Lemma u32_small x : 0 <= x < 2 ^ 32 -> u32 x = x.
Proof. apply u32_id. Qed.

(** The block keeps its place and gives its end back. *)
Lemma shrink_wp a n b s new (r : Z) :
  let old := n - SIZEOF_STRUCT_MEM in
  heap_ok (a ++ (n, true) :: b) s -> 8 <= new -> new mod 8 = 0 -> new + 16 + 12 < old ->
  wp (modify (fun s => set_sm_used (u32 (sm_used s - (old - new))) s);;
      let ptr2 := u32 (total a + SIZEOF_STRUCT_MEM + new) in
      upd_item ptr2 (fun _ => mk_item (MEM_FREED (sm_self s)) (total a + n) (total a));;
      upd_item (total a) (set_i_next ptr2);;
      (if negb (total a + n =? u32 (sm_size s + SIZEOF_STRUCT_MEM))
       then upd_item (total a + n) (set_i_prev ptr2) else mret tt);;
      (if ptr2 <? sm_lfree s then modify (set_sm_lfree ptr2) else mret tt);;
      plug_holes ptr2;;
      mret r)
    (fun r' s' => r' = r /\ same_region s s' /\
       heap_ok (join (a ++ (SIZEOF_STRUCT_MEM + new, true) :: (old - new, false) :: b)) s') s.
Proof.
  intros old [H Hc] N3 N2 Hlt. destruct (heap_bounds _ _ _ _ _ H) as (Wa & Wb & Hn & Hpa & Hpb & He).
  pose proof (hp_wf _ _ H) as [_ [[_ Hn8] _]%wf_cons]%wf_app.
  destruct (hp_ptr _ _ H) as (P1 & P2 & P3). pose proof (heap_item _ _ _ _ _ H) as E0.
  unfold SIZEOF_STRUCT_MEM in *.
  pose proof (at_end _ _ _ _ _ H) as Es. unfold SIZEOF_STRUCT_MEM in Es.
  rewrite Es, (u32_id (total a + 16 + new)), mem_freed by (apply H || lia).
  unfold upd_item. do 7 wp_step. match goal with |- wp _ _ ?st => set (s1 := st) end.
  eapply wp_mono; [apply fix_prev_wp|]. intros _ s2 (f2 & -> & F1 & F2).
  assert (E1 : forall x, x <> total a -> x <> total a + 16 + new -> sm_item s1 x = sm_item s x)
    by (intros x ??; unfold s1; simpl; by rewrite !fupd_ne by lia).
  rewrite E1 in F2 by lia.
  assert (HF : heap_pre ((a ++ [(16 + new, true)]) ++ (n - (16 + new), false) :: b)
    (set_sm_lfree (if total a + (16 + new) <? sm_lfree s then total a + (16 + new) else sm_lfree s)
      (set_sm_item f2 (set_sm_used (sm_used s - (n - (16 + new))) s)))).
  { apply shrink_pre; [done|lia|lia|Z.to_euclidean_division_equations; lia|..].
    - rewrite F1, E0 by lia. unfold s1. simpl. rewrite fupd_eq, fupd_ne, E0 by lia.
      unfold set_i_next. simpl. by rewrite Z.add_assoc.
    - rewrite F1 by lia. unfold s1. simpl. rewrite fupd_ne by lia. rewrite Z.add_assoc, fupd_eq.
      unfold owner. simpl. by rewrite Z.add_0_r.
    - intros Hb. rewrite F2, Z.add_assoc. by destruct b.
    - destruct (decide (sm_heap_end s = total a + n)) as [Ee|]; [rewrite Ee, F2; by destruct (is_nil b)|].
      rewrite F1, E1 by lia. done.
    - intros x ???. rewrite F1, E1 by lia. done. }
  assert (Hu : 0 <= sm_used s - (old - new) < 2 ^ 32).
  { pose proof (proj1 (hp_used _ _ HF)) as Hu. simpl in Hu. pose proof (used_sum_range _ (hp_wf _ _ HF)) as Hr.
    rewrite <- Hu, (hp_total _ _ HF) in Hr. simpl in Hr. lia. }
  wp_step.
  apply (wp_mono _ (fun _ s3 => s3 = set_sm_lfree (if total a + (16 + new) <? sm_lfree s
    then total a + (16 + new) else sm_lfree s) (set_sm_item f2 (set_sm_used (sm_used s - (n - (16 + new))) s)))).
  { unfold s1. replace (n - (16 + new)) with (old - new) by lia. rewrite Z.add_assoc.
    case_bool; wp_step; simpl; rewrite u32_id by done; by destruct s. }
  intros _ s3 ->. wp_step. replace (total a + 16 + new) with (total (a ++ [(16 + new, true)]))
    by (rewrite total_app; simpl; lia).
  eapply wp_mono; [apply (plug_wp _ _ _ _ HF)|].
  + apply coalesced_used; [by eapply coalesced_prefix|done].
  + by eapply coalesced_cons, coalesced_app.
  + intros _ s' [Hok [f' ->]]. wp_step. split; [done|]. split; [by repeat split|].
    rewrite <- app_assoc in Hok. simpl in Hok. by replace (old - new) with (n - (16 + new)) by lia.
Qed.

(** The block moves: allocation, copy, release. *)
Lemma move_wp a n b s new :
  let p := sm_heap_ptr s + total a + SIZEOF_STRUCT_MEM in
  let old := n - SIZEOF_STRUCT_MEM in
  heap_ok (a ++ (n, true) :: b) s -> 0 < new < 2 ^ 32 ->
  wp (nmem ← rt_smem_alloc new;
      (if negb (nmem =? 0) then
         copy_data nmem p (if old <? new then old else new);; rt_smem_free p
       else mret tt);;
      mret nmem)
    (fun r s' => match first_fit (request new) (a ++ (n, true) :: b) with
    | None => r = 0 /\ s' = s
    | Some (a', n', b') =>
        r = sm_heap_ptr s + total a' + SIZEOF_STRUCT_MEM /\
        (forall i, 0 <= i < Z.min old new -> sm_data s' (r + i) = sm_data s (p + i)) /\
        exists a2 b2, a' ++ carve (request new) n' ++ b' = a2 ++ (n, true) :: b2 /\ total a2 = total a /\
          heap_ok (join (a2 ++ (n, false) :: b2)) s'
    end) s.
Proof.
  intros p old [H Hc] Hnew. destruct (hp_ptr _ _ H) as (P1 & P2 & P3).
  wp_step. eapply wp_mono; [apply smem_alloc_wp; [by split|lia]|]. intros r s1.
  destruct (first_fit (request new) (a ++ (n, true) :: b)) as [[[a' n'] b']|] eqn:Ef.
  2:{ intros [-> ->]. wp_step. simpl. by do 2 wp_step. }
  intros (-> & H1 & R1). pose proof R1 as (_ & Rp & _ & _ & _ & Rd).
  pose proof (first_fit_spec _ _ _ _ _ Ef) as [El Hfit].
  destruct (used_survives a n b a' n' b' (carve (request new) n') El) as (a2 & b2 & E2 & Ht).
  { pose proof (hp_wf _ _ H) as W. rewrite El in W. apply wf_app in W as [_ [[_ W] _]%wf_cons].
    by apply carve_facts; try apply request_facts. }
  assert (Hpa' : 0 <= total a').
  { pose proof (hp_wf _ _ H) as W. rewrite El in W. by apply wf_app in W as [W%total_nonneg _]. }
  rewrite E2 in H1. unfold SIZEOF_STRUCT_MEM in *. rewrite (proj2 (Z.eqb_neq _ 0)) by lia. simpl. unfold copy_data. do 3 wp_step.
  match goal with |- wp _ _ ?st => set (s2 := st) end.
  assert (H2 : heap_ok (a2 ++ (n, true) :: b2) s2) by (destruct H1 as [[] ?]; by split; [split|]).
  replace p with (sm_heap_ptr s2 + total a2 + 16) by (unfold s2; simpl; rewrite Rp, Ht; done).
  eapply wp_mono; [by apply smem_free_wp|]. intros _ s' [H3 R3]. wp_step. split; [done|]. split; [|by exists a2, b2].
  intros i Hi. destruct R3 as (_ & _ & _ & _ & _ & ->). unfold s2. simpl.
  rewrite (proj2 (Z.leb_le _ _)) by lia. rewrite (proj2 (Z.ltb_lt _ _)).
  + rewrite Rd. f_equal. simpl. lia.
  + destruct (Z.ltb_spec old new); lia.
Qed.

(** [rt_smem_realloc] of a block in use with room for [n - 16] bytes.  A request
    larger than the heap fails; one of the same rounded size changes nothing; a much
    smaller one gives the end of the block back and merges it with a free neighbour;
    otherwise a new block is allocated first fit, as many bytes as both sizes have are
    copied, and the old block is freed, or, without a new block, NULL is returned and
    nothing changes. *)
Lemma rt_smem_realloc_spec a n b s size :
  heap_ok (a ++ (n, true) :: b) s -> 0 < size < 2 ^ 32 - 8 ->
  let p := sm_heap_ptr s + total a + SIZEOF_STRUCT_MEM in
  let new := RT_ALIGN size RT_ALIGN_SIZE in
  let old := n - SIZEOF_STRUCT_MEM in
  wp (rt_smem_realloc p size) (fun r s' =>
    if sm_size s <? new then r = 0 /\ s' = s
    else if old =? new then r = p /\ s' = s
    else if new + SIZEOF_STRUCT_MEM + MIN_SIZE <? old then
      r = p /\ same_region s s' /\
      heap_ok (join (a ++ (SIZEOF_STRUCT_MEM + new, true) :: (old - new, false) :: b)) s'
    else match first_fit (request new) (a ++ (n, true) :: b) with
    | None => r = 0 /\ s' = s
    | Some (a', n', b') =>
        r = sm_heap_ptr s + total a' + SIZEOF_STRUCT_MEM /\
        (forall i, 0 <= i < Z.min old new -> sm_data s' (r + i) = sm_data s (p + i)) /\
        exists a2 b2, a' ++ carve (request new) n' ++ b' = a2 ++ (n, true) :: b2 /\ total a2 = total a /\
          heap_ok (join (a2 ++ (n, false) :: b2)) s'
    end) s.
Proof.
  intros [H Hc] Hsz p new old. destruct (heap_bounds _ _ _ _ _ H) as (Wa & Wb & Hn & Hpa & Hpb & He).
  pose proof (hp_wf _ _ H) as [_ [[_ Hn8] _]%wf_cons]%wf_app. pose proof (total_mod _ Wa) as Ha8.
  destruct (hp_ptr _ _ H) as (P1 & P2 & P3). pose proof (hp_end _ _ H) as En.
  destruct (RT_ALIGN_8_bounds size ltac:(lia)) as [N1 N2]. change (RT_ALIGN size 8) with new in N1, N2.
  assert (N3 : 8 <= new) by (clearbody new; clear -N1 N2 Hsz; Z.to_euclidean_division_equations; lia).
  pose proof (heap_item _ _ _ _ _ H) as E0.
  unfold rt_smem_realloc. fold new. wp_step. eapply smem_checked_wp; [exact H|]. do 2 wp_step.
  unfold SIZEOF_STRUCT_MEM, MIN_SIZE in *. destruct (Z.ltb_spec (sm_size s) new); [by wp_step|].
  rewrite (proj2 (Z.eqb_neq new 0)), (proj2 (Z.eqb_neq p 0)) by lia.
  wp_step. wp_step. { unfold RT_ALIGN_SIZE. change (8 - 1) with 7. rewrite land_7. apply Z.eqb_eq. unfold p.
    Z.to_euclidean_division_equations. lia. }
  wp_step. wp_step; [apply Z.leb_le; lia|]. wp_step.
  wp_step; [rewrite u32_id by lia; apply Z.ltb_lt; lia|]. replace (p - 16 - sm_heap_ptr s) with (total a) by lia.
  rewrite (u32_id (total a)) by lia. unfold item. do 2 wp_step. rewrite E0. cbn [i_next].
  replace (total a + n - total a - 16) with old by lia. rewrite (u32_id old) by lia.
  destruct (Z.eqb_spec old new) as [|Hne]; [by wp_step|].
  rewrite (u32_id (new + 16 + 12)) by lia. destruct (Z.ltb_spec (new + 16 + 12) old) as [Hlt|Hge].
  - by apply shrink_wp.
  - apply move_wp; [by split|lia].
Qed.

(** * A concrete heap *)

(** A region of 512 bytes at address 1000, and the heap after an allocation of 20 bytes. *)
Definition heap_demo : small_mem :=
  match rt_smem_init 1000 512 (fun _ => mk_item 0 0 0) (fun _ => 0) with
  | Some s => s
  | None => mk_smem 0 0 0 0 0 0 0 0 0 0 (fun _ => mk_item 0 0 0) (fun _ => 0)
  end.

Definition heap_demo1 : small_mem := match rt_smem_alloc 20 heap_demo with Some (_, s) => s | None => heap_demo end.

Lemma heap_demo_ok : heap_ok [(432, false)] heap_demo.
Proof.
  destruct (smem_init_ok 1000 512 (fun _ => mk_item 0 0 0) (fun _ => 0)) as (s & E & H & _); try done.
  unfold heap_demo. rewrite E. replace 432 with (sm_size s + SIZEOF_STRUCT_MEM); [done|].
  assert (E' : sm_size <$> rt_smem_init 1000 512 (fun _ => mk_item 0 0 0) (fun _ => 0) = Some 416)
    by (vm_compute; reflexivity).
  rewrite E in E'. by injection E' as ->.
Qed.

Lemma heap_demo1_ok : heap_ok ([] ++ (40, true) :: [(392, false)]) heap_demo1.
Proof.
  pose proof (smem_alloc_wp _ _ 20 heap_demo_ok ltac:(lia)) as H. unfold wp in H. unfold heap_demo1.
  destruct (rt_smem_alloc 20 heap_demo) as [[r s]|]; [|done]. exact (proj1 (proj2 H)).
Qed.

Lemma rt_smem_alloc_refines_witness :
  wp (rt_smem_alloc 20) (fun r s' => r = sm_heap_ptr heap_demo + 0 + 16 /\
    heap_ok ([] ++ [(40, true); (392, false)] ++ []) s' /\ same_region heap_demo s') heap_demo.
Proof. apply (rt_smem_alloc_refines _ _ 20 heap_demo_ok). lia. Defined.

Lemma rt_smem_free_refines_witness :
  wp (rt_smem_free (sm_heap_ptr heap_demo1 + 0 + 16)) (fun _ s' =>
    heap_ok [(432, false)] s' /\ same_region heap_demo1 s') heap_demo1.
Proof. apply (rt_smem_free_refines [] 40 [(392, false)] _ heap_demo1_ok). Defined.

Lemma smem_alloc_free_roundtrip_witness :
  wp (p ← rt_smem_alloc 100; rt_smem_free p) (fun _ s' =>
    heap_ok [(432, false)] s' /\ same_region heap_demo s') heap_demo.
Proof. apply (smem_alloc_free_roundtrip _ _ 100 heap_demo_ok). lia. Defined.

Lemma rt_smem_realloc_spec_witness :
  wp (rt_smem_realloc (sm_heap_ptr heap_demo1 + 0 + 16) 100) (fun r s' =>
    r = sm_heap_ptr heap_demo1 + 40 + 16 /\
    (forall i, 0 <= i < 24 -> sm_data s' (r + i) = sm_data heap_demo1 (sm_heap_ptr heap_demo1 + 0 + 16 + i)) /\
    exists a2 b2, [(40, true)] ++ [(120, true); (272, false)] ++ [] = a2 ++ (40, true) :: b2 /\ total a2 = 0 /\
      heap_ok (join (a2 ++ (40, false) :: b2)) s') heap_demo1.
Proof.
  assert (E : sm_size heap_demo1 = 416) by (vm_compute; reflexivity).
  pose proof (rt_smem_realloc_spec [] 40 [(392, false)] heap_demo1 100 heap_demo1_ok ltac:(lia)) as H.
  cbv zeta in H. rewrite E in H. exact H.
Defined.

+ + + +

• **PROBLEM REQUIREMENTS**
Please output the lines of the listing above that fall in the stretch from the one with "(if ptr2 <?" through the one with "(fun r' s' =>", exactly and only those.

• **EXERCISE RESPONSE**
      (if ptr2 <? sm_lfree s then modify (set_sm_lfree ptr2) else mret tt);;
      plug_holes ptr2;;
      mret r)
    (fun r' s' => r' = r /\ same_region s s' /\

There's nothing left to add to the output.